I’m really liking Defold so far, but I’ve run into an issue I can’t solve. I want to create a varying number of enemies using a for loop and a factory.create call at different points in my game. I can indeed create the number that I want with the loop, but for some reason I’m not able to send messages to the right newly created object. Here’s my code:

local enemies = {}

function spawn_enemies(self,num_enemies)
	local enemy = {}
	for i=1, num_enemies do
		enemy[i] = factory.create("enemyContainer#enemy_factory", vmath.vector3(0,0,0.1))
		print("just spawned ",enemy[i])
	        msg.post(enemy[i], "spawn_enemy", {enemyNumber = i, myGrid = grid})
	        table.insert(enemies,enemy[i])
	end
end

Inside the new enemy’s attached script, here’s the on_message block for spawn_enemy:

local name

function on_message(self, message_id, message, sender)
    if message_id == hash("spawn_enemy") then
    	print("spawning "..message.enemyNumber.." in the script of",name)
        name = "enemy"..message.enemyNumber
    end
end

Here’s the printouts, in order, that this code produces:

DEBUG:SCRIPT: just spawned 	hash: [/instance0]
DEBUG:SCRIPT: spawning 1 in the script of	nil
DEBUG:SCRIPT: just spawned 	hash: [/instance1]
DEBUG:SCRIPT: spawning 2 in the script of	enemy1
DEBUG:SCRIPT: just spawned 	hash: [/instance2]
DEBUG:SCRIPT: spawning 3 in the script of	enemy2

So, as you can see, it spawns 3 instances all with their own unique path, but for some reason the msg.post to the new instance somehow gets sent to the existing instances. What’s even weirder is that, if I print out the name of all 3 of these instances from their scripts after spawning all 3, they’re ALL named “enemy3”, meaning they all get overwritten with the next call.

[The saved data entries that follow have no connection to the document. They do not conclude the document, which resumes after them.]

Lemma windows_save_blob_from_receiver_steps_end fuel config path n chunks w :
  ends pair (exec (windows_save_blob_from_receiver_steps fuel config path n chunks) w) =
    windows_save_blob_from_receiver fuel config path n chunks w.
Proof.
  unfold windows_save_blob_from_receiver_steps, windows_save_blob_from_receiver.
  destruct (envelope_header _ _ _) as [header|e]; [|done].
  destruct (win_file_stem path ≫= to_str); [|done].
  apply (loop_ends pair). intros chunks' w'. apply windows_save_stream_turn_steps_end.
Qed.

Lemma windows_clear_turn_steps_end config path hash w :
  ends only_world (exec (windows_clear_turn_steps config path hash) w) = windows_clear_step config path hash w.
Proof.
  unfold windows_clear_turn_steps, windows_clear_step. run_steps.
  destruct (random_identifier w) as [[i|e] w1]; [|done]. run_steps.
  destruct (move_file _ _ _ w1) as [[[]|e] w2].
  - rewrite exec_map. run_steps. rewrite exec_map, sync_windows_directory_steps_do.
    unfold bind, io_op, eff_map_err. destruct (sync_windows_directory config w2) as [[[]|e] w3]; [|done].
    cbn [map_err]. run_steps. by destruct (delete_file _ w3).
  - case_decide; [|by case_decide]. rewrite exec_map. run_steps.
    by destruct (ensure_namespace_available config w2).
Qed.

I’m sure I’m just doing something wrong here (I don’t typically work in Lua and I’m new to Defold), so please let me know if there’s an easy fix to create multiple objects in a for loop like this!

Thanks!

EDIT: It’s worth noting that I tried moving the for loop out of spawn_enemies and just calling that function separate times for each time I wanted to create a new enemy, but it produced the same result.

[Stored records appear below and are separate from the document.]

(* ===== verification/SchedulerOrder.v ===== *)
(** * Barriers

    The calls that the coordinator has not dispatched yet stand in a line: the
    pending events, then the channel.  Turns take calls out of the line and
    never reorder it, and a flush is answered only when every call before it has
    left the engine. *)
From S2P Require Export SchedulerWork.

Local Open Scope N_scope.
Local Open Scope blob_scope.

(** ** The line *)

(** The sender of a call; completions are not calls. *)
Definition call_sender (e : CoordinatorEvent) : option Channel :=
  match e with EvCompletion _ | EvMaintenanceCompletion _ => None | _ => event_sender e end.

Definition is_own (e : CoordinatorEvent) : bool :=
  match e with EvCompletion _ | EvMaintenanceCompletion _ => true | _ => false end.

Definition line (s : Scheduler) : list Channel :=
  map pending_sender (pending s) ++ omap call_sender (receiver s).

(** The operations of a key in the channel. *)
Definition received_of (k : KeyHash) (events : list CoordinatorEvent) : list Operation :=
  omap (fun e => match e with
    | EvSubmission sub => if decide (sub_key_hash sub = k) then Some (sub_operation sub) else None
    | _ => None
    end) events.

Lemma own_received k l : forallb is_own l = true -> received_of k l = [].
Proof.
  induction l as [|e l IH]; [done|]. cbn. intros [He Hl]%andb_prop. destruct e; try done; by apply IH.
Qed.

Lemma own_line l : forallb is_own l = true -> omap call_sender l = [].
Proof.
  induction l as [|e l IH]; [done|]. cbn. intros [He Hl]%andb_prop. destruct e; try done; by apply IH.
Qed.

(** The flushes that wait in the line. *)
Definition flushes (s : Scheduler) : list Channel :=
  omap (fun e => match e with PeFlush ch => Some ch | _ => None end) (pending s) ++
  omap (fun e => match e with EvFlush ch => Some ch | _ => None end) (receiver s).

Lemma flushes_line s ch : ch ∈ flushes s -> ch ∈ line s.
Proof.
  unfold flushes, line. rewrite !elem_of_app, !list_elem_of_omap. intros [(e & He & E)|(e & He & E)].
  - left. apply list_elem_of_fmap. exists e. destruct e; by simplify_eq.
  - right. exists e. destruct e; by simplify_eq.
Qed.

Lemma line_owed s ch : ch ∈ line s -> ch ∈ owed s.
Proof.
  unfold line, owed. rewrite !elem_of_app, !list_elem_of_omap. intros [H|(e & He & E)]; [by auto|].
  do 3 right. exists e. split; [done|]. by destruct e.
Qed.

(** The line shrinks and nothing else enters the channel. *)
Record forward (s s' : Scheduler) : Prop := {
  forward_line : sublist (line s') (line s);
  forward_received k : received_of k (receiver s') = received_of k (receiver s);
  forward_lifecycle : lifecycle s' = lifecycle s;
  forward_sent : exists l, sent s' = sent s ++ l;
  forward_flushes ch : ch ∈ flushes s -> ch ∈ flushes s' \/ ch ∈ map fst (sent s');
}.

Lemma sent_grows (s s' : Scheduler) ch :
  (exists l, sent s' = sent s ++ l) -> ch ∈ map fst (sent s) -> ch ∈ map fst (sent s').
Proof. intros [l ->]. rewrite map_app, elem_of_app. by left. Qed.

Lemma forward_refl s : forward s s.
Proof. split; try done; [|by left]. exists []. by rewrite app_nil_r. Qed.

Lemma forward_trans s1 s2 s3 : forward s1 s2 -> forward s2 s3 -> forward s1 s3.
Proof.
  intros [A1 A2 A3 [l Hl] A5] [B1 B2 B3 [m Hm] B5]. split.
  - by etrans.
  - intros k. by rewrite B2.
  - by rewrite B3.
  - exists (l ++ m). by rewrite Hm, Hl, app_assoc.
  - intros ch Hch. destruct (A5 ch Hch) as [|Hs]; [by apply B5|right]. apply (sent_grows s2); [by exists m|done].
Qed.

Lemma forward_same s s' :
  pending s' = pending s -> receiver s' = receiver s -> lifecycle s' = lifecycle s ->
  (exists l, sent s' = sent s ++ l) -> forward s s'.
Proof.
  intros H1 H2 H3 H4. split; [unfold line; by rewrite H1, H2|by rewrite H2|done|done|].
  intros ch Hch. left. unfold flushes in *. by rewrite H1, H2.
Qed.

Lemma sent_same s s' : sent s' = sent s -> exists l, sent s' = sent s ++ l.
Proof. exists []. by rewrite app_nil_r. Qed.

Lemma send_forward answer s : forward s (send answer s).
Proof. apply forward_same; [done..|]. by exists [answer]. Qed.

(** A step that leaves the line and the answers as they are. *)
Lemma still_forward s s' :
  pending s' = pending s -> receiver s' = receiver s -> lifecycle s' = lifecycle s ->
  sent s' = sent s -> forward s s'.
Proof. intros. apply forward_same; [done..|]. by apply sent_same. Qed.

Definition is_flush (e : PendingEvent) : bool := match e with PeFlush _ => true | _ => false end.

Lemma pop_forward e rest s :
  pending s = e :: rest -> is_flush e = false -> forward s (set_pending rest s).
Proof.
  intros E He. split; [|done|done|by apply sent_same|].
  - unfold line. cbn. rewrite E. cbn. by apply sublist_cons.
  - intros ch. unfold flushes. cbn. rewrite E. cbn. left. by destruct e.
Qed.

Lemma pop_flush_forward ch r rest s :
  pending s = PeFlush ch :: rest -> forward s (send (ch, r) (set_pending rest s)).
Proof.
  intros E. split; [|done|done|by exists [(ch, r)]|].
  - unfold line. cbn. rewrite E. cbn. by apply sublist_cons.
  - intros ch'. unfold flushes. cbn. rewrite E. cbn. rewrite map_app, elem_of_cons.
    intros [->|H]; [right|by left]. apply elem_of_app. right. left.
Qed.

Lemma post_forward e s : is_own e = true -> forward s (post e s).
Proof.
  intros He. assert (Ho : forallb is_own [e] = true) by (cbn; by rewrite He). split.
  - unfold line. cbn. by rewrite omap_app, (own_line [e] Ho), app_nil_r.
  - intros k. cbn. unfold received_of. rewrite omap_app. fold (received_of k [e]).
    by rewrite (own_received k [e] Ho), app_nil_r.
  - done.
  - by apply sent_same.
  - intros ch H. left. unfold flushes in *. cbn. rewrite omap_app, app_assoc, elem_of_app. by left.
Qed.

Section Order.
Context {Order : HashMapOrder} {OrderL : HashMapOrderLaws}.
Context (config : StoreConfig).

Lemma dispatch_forward k s :
  pool_sender (worker_pool s) = true -> forward s (dispatch_if_idle config k s).
Proof.
  intros Hp. destruct (dispatch_if_idle_dispatches config k s Hp) as [_|op rest p|op rest p].
  - apply forward_refl.
  - by apply still_forward.
  - unfold refused. destruct (remove_if_empty_fields k (send (deliver_error op WorkerUnavailable)
      (take_front k op rest p s))) as (E1 & E2 & E3 & E4 & E5 & E6 & E7 & _).
    apply forward_same; [by rewrite E2|by rewrite E6|by rewrite E5|]. rewrite E7. by eexists.
Qed.

Lemma available_forward s :
  pool_sender (worker_pool s) = true -> forward s (dispatch_available config s).
Proof.
  intros Hp. apply (dispatch_available_ind config
    (fun t => pool_sender (worker_pool t) = true /\ forward s t) s); [by intros t []| |].
  - intros k t [Ht Hc] _ _ _. split; [by apply dispatch_sender|].
    eapply forward_trans; [exact Hc|]. apply (forward_trans _ (next_turn t)); [by apply still_forward|].
    by apply dispatch_forward.
  - split; [done|apply forward_refl].
Qed.

Lemma dispatch_maintenance_forward sub s :
  pool_sender (worker_pool s) = true -> forward s (dispatch_maintenance sub s).
Proof.
  intros Hp. unfold dispatch_maintenance, on_pool. pose proof (prepare_spec 1 (worker_pool s)) as Hpr.
  destruct (prepare 1 (worker_pool s)) as [[[]|e] p]; destruct Hpr as ([P1 P2 P3 P4] & _).
  - unfold prepare_dispatch, ret. cbn [worker_pool set_pool]. unfold execute. rewrite P1, Hp.
    by apply still_forward.
  - eapply forward_trans; [|by apply post_forward]. apply (forward_trans _ (set_pool p s)); [by apply still_forward|].
    apply send_forward.
Qed.

Lemma advance_forward s :
  pool_sender (worker_pool s) = true -> forward s (advance_pending_if_ready config s).
Proof.
  intros Hp. destruct (maintenance_active s) eqn:Hm.
  { unfold advance_pending_if_ready. rewrite Hm. apply forward_refl. }
  apply (advance_ind config (fun t => pool_sender (worker_pool t) = true /\ forward s t)
    (fun t => forward s t)); [by intros t []| | | |by intros t []|split; [done|apply forward_refl]|done].
  - intros t sub rest [Ht Hc] Ep. split; [by apply dispatch_sender|].
    eapply forward_trans; [exact Hc|]. eapply forward_trans; [exact (pop_forward _ _ _ Ep eq_refl)|].
    eapply forward_trans; [|by apply dispatch_forward]. by apply still_forward.
  - intros t ch rest [Ht Hc] Ep _. split; [done|]. eapply forward_trans; [exact Hc|].
    by apply pop_flush_forward.
  - intros t sub rest [Ht Hc] Ep _. eapply forward_trans; [exact Hc|].
    eapply forward_trans; [exact (pop_forward _ _ _ Ep eq_refl)|].
    apply (forward_trans _ (set_maintenance true (set_pending rest t))); [by apply still_forward|].
    by apply dispatch_maintenance_forward.
Qed.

You are setting the name property after the print call, resulting in the last enemies name being printed. A local variable is shared among all instances of that script, so instead of a local variable use self.name and move the “name = …” to before the print.

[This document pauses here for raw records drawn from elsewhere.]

(* ===== verification/SchedulerPool.v ===== *)
(** * Jobs stay with the pool

    A turn of the coordinator only adds jobs to the channel of the pool; a job
    leaves it when a worker is done with it.  While a job of a key is there, no
    other job of the key is, and no maintenance. *)
From S2P Require Export SchedulerTrace.

Local Open Scope N_scope.
Local Open Scope blob_scope.

Section Pool.
Context {Order : HashMapOrder} {OrderL : HashMapOrderLaws}.
Context (config : StoreConfig).

Abbreviation jobs s := (channel (worker_pool s)).
Abbreviation dispatch_if_idle := (dispatch_if_idle config).

(** The jobs of [s], in their order, are the first ones of [s']. *)
Definition adds_jobs (s s' : Scheduler) : Prop := jobs s `prefix_of` jobs s'.

#[local] Instance adds_jobs_preorder : PreOrder adds_jobs.
Proof. unfold adds_jobs. split; [by intros s|intros s1 s2 s3; apply transitivity]. Qed.

Lemma adds_none s s' : worker_pool s' = worker_pool s -> adds_jobs s s'.
Proof. unfold adds_jobs. by intros ->. Qed.

Lemma adds_dispatch k s : pool_sender (worker_pool s) = true -> adds_jobs s (dispatch_if_idle k s).
Proof.
  intros Hp. unfold adds_jobs.
  destruct (dispatch_if_idle_dispatches config k s Hp) as [_|op rest p _ _ E P _ _|op rest p _ _ E P _]; [done| |].
  - unfold started, execute. cbn. rewrite (prepared_sender _ _ P), Hp. cbn.
    rewrite (prepared_channel _ _ P). by apply prefix_app_r.
  - unfold refused. destruct (remove_if_empty_fields k (send (deliver_error op WorkerUnavailable)
      (take_front k op rest p s))) as (_ & _ & _ & E4 & _).
    rewrite E4. cbn. by rewrite (prepared_channel _ _ P).
Qed.

Lemma adds_available s : pool_sender (worker_pool s) = true -> adds_jobs s (dispatch_available config s).
Proof.
  intros Hp. apply (dispatch_available_ind config
    (fun t => pool_sender (worker_pool t) = true /\ adds_jobs s t) s); [by intros t []| |done].
  intros k t [Ht Hc] _ _ _. split; [by apply dispatch_sender|]. etrans; [exact Hc|].
  etrans; [by apply (adds_none t (next_turn t))|]. by apply adds_dispatch.
Qed.

Lemma adds_maintenance sub s :
  pool_sender (worker_pool s) = true -> adds_jobs s (dispatch_maintenance sub s).
Proof.
  intros Hp. unfold dispatch_maintenance, on_pool, adds_jobs. pose proof (prepare_spec 1 (worker_pool s)) as Hpr.
  destruct (prepare 1 (worker_pool s)) as [[[]|e] p]; destruct Hpr as ([P1 P2 P3 P4] & _ & _ & He).
  - unfold prepare_dispatch, ret. cbn [worker_pool set_pool]. unfold execute. rewrite P1, Hp. cbn.
    rewrite P2. by apply prefix_app_r.
  - cbn. by rewrite P2.
Qed.

Lemma adds_advance s : pool_sender (worker_pool s) = true -> adds_jobs s (advance_pending_if_ready config s).
Proof.
  intros Hp. destruct (maintenance_active s) eqn:Hm.
  { unfold advance_pending_if_ready. by rewrite Hm. }
  apply (advance_ind config (fun t => pool_sender (worker_pool t) = true /\ adds_jobs s t) (adds_jobs s));
    [by intros t []| | | |by intros t []|done|done].
  - intros t sub rest [Ht Hc] Ep. split; [by apply dispatch_sender|]. etrans; [exact Hc|].
    by apply (adds_dispatch _ (enqueue _ _ (set_pending rest t))).
  - intros t ch rest [Ht Hc] Ep _. by split.
  - intros t sub rest [Ht Hc] Ep _. etrans; [exact Hc|].
    by apply (adds_maintenance sub (set_maintenance true (set_pending rest t))).
Qed.

Lemma adds_completion c s :
  pool_sender (worker_pool s) = true -> adds_jobs s (completion_dispatched config c s).
Proof.
  intros Hp. unfold completion_dispatched. set (k := comp_key_hash c).
  set (s0 := set_active (active s ∖ {[k]}) s).
  assert (H2 : adds_jobs s (dispatch_available config (dispatch_if_idle k s0))).
  { etrans; [by apply (adds_dispatch k s0)|]. apply adds_available. by apply dispatch_sender. }
  case_bool_decide; [|done]. etrans; [exact H2|]. apply adds_none.
  by destruct (remove_if_empty_fields k (dispatch_available config (dispatch_if_idle k s0)))
    as (_ & _ & _ & E4 & _).
Qed.

Lemma adds_handle event s :
  pool_sender (worker_pool s) = true -> well_matched event = true ->
  adds_jobs s (handled_state (handle_event config event s)).
Proof.
  intros Hp Hm. destruct event as [sub|c|sub|outcome|ch|ch]; cbn [handle_event].
  - unfold on_submission. case_decide; cbn [handled_state]; [by apply adds_none|].
    destruct (_ || _); cbn [handled_state]; [by apply adds_none|].
    etrans; [by apply (adds_dispatch (sub_key_hash sub) (enqueue (sub_key_hash sub) (sub_operation sub) s))|].
    apply adds_available. by apply dispatch_sender.
  - rewrite on_completion_next by done. cbn [handled_state]. etrans; [by apply (adds_completion c)|].
    assert (Hs : pool_sender (worker_pool (completion_dispatched config c s)) = true)
      by by apply completion_dispatched_conserves.
    etrans; [|apply adds_advance; by rewrite send_opt_sender].
    apply adds_none. by destruct (completion_answer c).
  - unfold on_maintenance. case_decide; cbn [handled_state]; [by apply adds_none|].
    by apply (adds_advance (push_pending (PeMaintenance sub) s)).
  - unfold on_maintenance_completion. cbn [handled_state].
    etrans; [|apply adds_advance; by destruct outcome as [[]|]]. apply adds_none. by destruct outcome as [[]|].
  - unfold on_flush. case_decide; cbn [handled_state]; [by apply adds_none|].
    by apply (adds_advance (push_pending (PeFlush ch) s)).
  - unfold on_close. cbn [handled_state]. etrans; [|apply adds_advance; by destruct (lifecycle s)].
    apply adds_none. by destruct (lifecycle s).
Qed.

Lemma answer_closes_pool outcome events s : worker_pool (answer_closes outcome events s) = worker_pool s.
Proof. revert s; induction events as [|[] events IH]; intros s; [done..|]. cbn. by rewrite IH. Qed.

Lemma adds_finish s : adds_jobs s (finish_close s).
Proof.
  unfold adds_jobs, finish_close, on_pool, shutdown. cbn [worker_pool set_pool set_lifecycle].
  unfold drain. cbn. by rewrite answer_closes_pool.
Qed.

(** A turn of the coordinator takes no job away. *)
Lemma adds_turn event rest s :
  Inv config s -> receiver s = event :: rest ->
  match coordinator_turn config event (set_receiver rest s) with
  | Looped s' | Returned s' | Panicked s' => adds_jobs s s'
  end.
Proof.
  intros Hs Er. pose proof (adds_handle event (set_receiver rest s) (base_sender _ _ (inv_base _ _ Hs))
    (receive_matched _ _ _ _ Hs Er)) as H.
  unfold coordinator_turn. destruct (handle_event config event (set_receiver rest s)) as [s1|s1|s1];
    cbn [handled_state] in *; [|done|done].
  destruct (ready_to_close s1); [|done]. etrans; [exact H|]. apply adds_finish.
Qed.

(** ** What is in the channel of the pool at one time *)

Lemma one_job_per_key s k op op' :
  Inv config s -> OperationJob k op ∈ jobs s -> OperationJob k op' ∈ jobs s -> op = op'.
Proof.
  intros Hs H1 H2. pose proof (base_flight _ _ (inv_base _ _ Hs)) as Hf. unfold in_flight in Hf.
  assert (Hn : NoDup (omap job_key (jobs s))).
  { assert (H : NoDup (omap job_key (jobs s) ++ omap completion_key (receiver s)))
      by (rewrite Hf; apply NoDup_elements). by apply NoDup_app in H as [H _]. }
  clear Hf Hs. induction (jobs s) as [|j l IH]; [by apply not_elem_of_nil in H1|].
  assert (Hin : forall o, OperationJob k o ∈ l -> k ∈ omap job_key l).
  { intros o Ho. apply list_elem_of_omap. by exists (OperationJob k o). }
  apply elem_of_cons in H1 as [H1|H1], H2 as [H2|H2]; subst; cbn in Hn.
  - by simplify_eq.
  - apply NoDup_cons in Hn as [Hn _]. by destruct Hn; eapply Hin.
  - apply NoDup_cons in Hn as [Hn _]. by destruct Hn; eapply Hin.
  - destruct (job_key j); [apply NoDup_cons in Hn as [_ Hn]|]; by apply IH.
Qed.

Lemma maintenance_alone s sub k op :
  Inv config s -> MaintenanceJob sub ∈ jobs s -> OperationJob k op ∉ jobs s.
Proof.
  intros Hs Hm Hop. destruct (inv_base _ _ Hs) as [_ _ _ _ _ Hf Hc He _].
  assert (Ha : maintenance_active s = true).
  { destruct (maintenance_active s); [done|]. unfold maintenance_in_flight in Hc.
    assert (H : MaintenanceJob sub ∈ List.filter is_maintenance_job (jobs s)).
    { rewrite list_elem_of_In, filter_In. by rewrite <-list_elem_of_In. }
    destruct (List.filter is_maintenance_job (jobs s)); [by apply not_elem_of_nil in H|]. cbn in Hc. lia. }
  destruct (He Ha) as [Hact _]. rewrite Hact, elements_empty in Hf.
  assert (H : k ∈ in_flight s).
  { unfold in_flight. apply elem_of_app. left. apply list_elem_of_omap. by exists (OperationJob k op). }
  rewrite Hf in H. by apply not_elem_of_nil in H.
Qed.

End Pool.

Ahh, that did it! The print statement is in the right place (it SHOULD print “spawning [num] in the script of nil” if it were doing this correctly), but I didn’t realize local variables are shared across all instances. That seems counterintuitive. The “self.name” thing completely fixed it. Thank you very much! Just a noob mistake :slight_smile: figured it was an easy fix.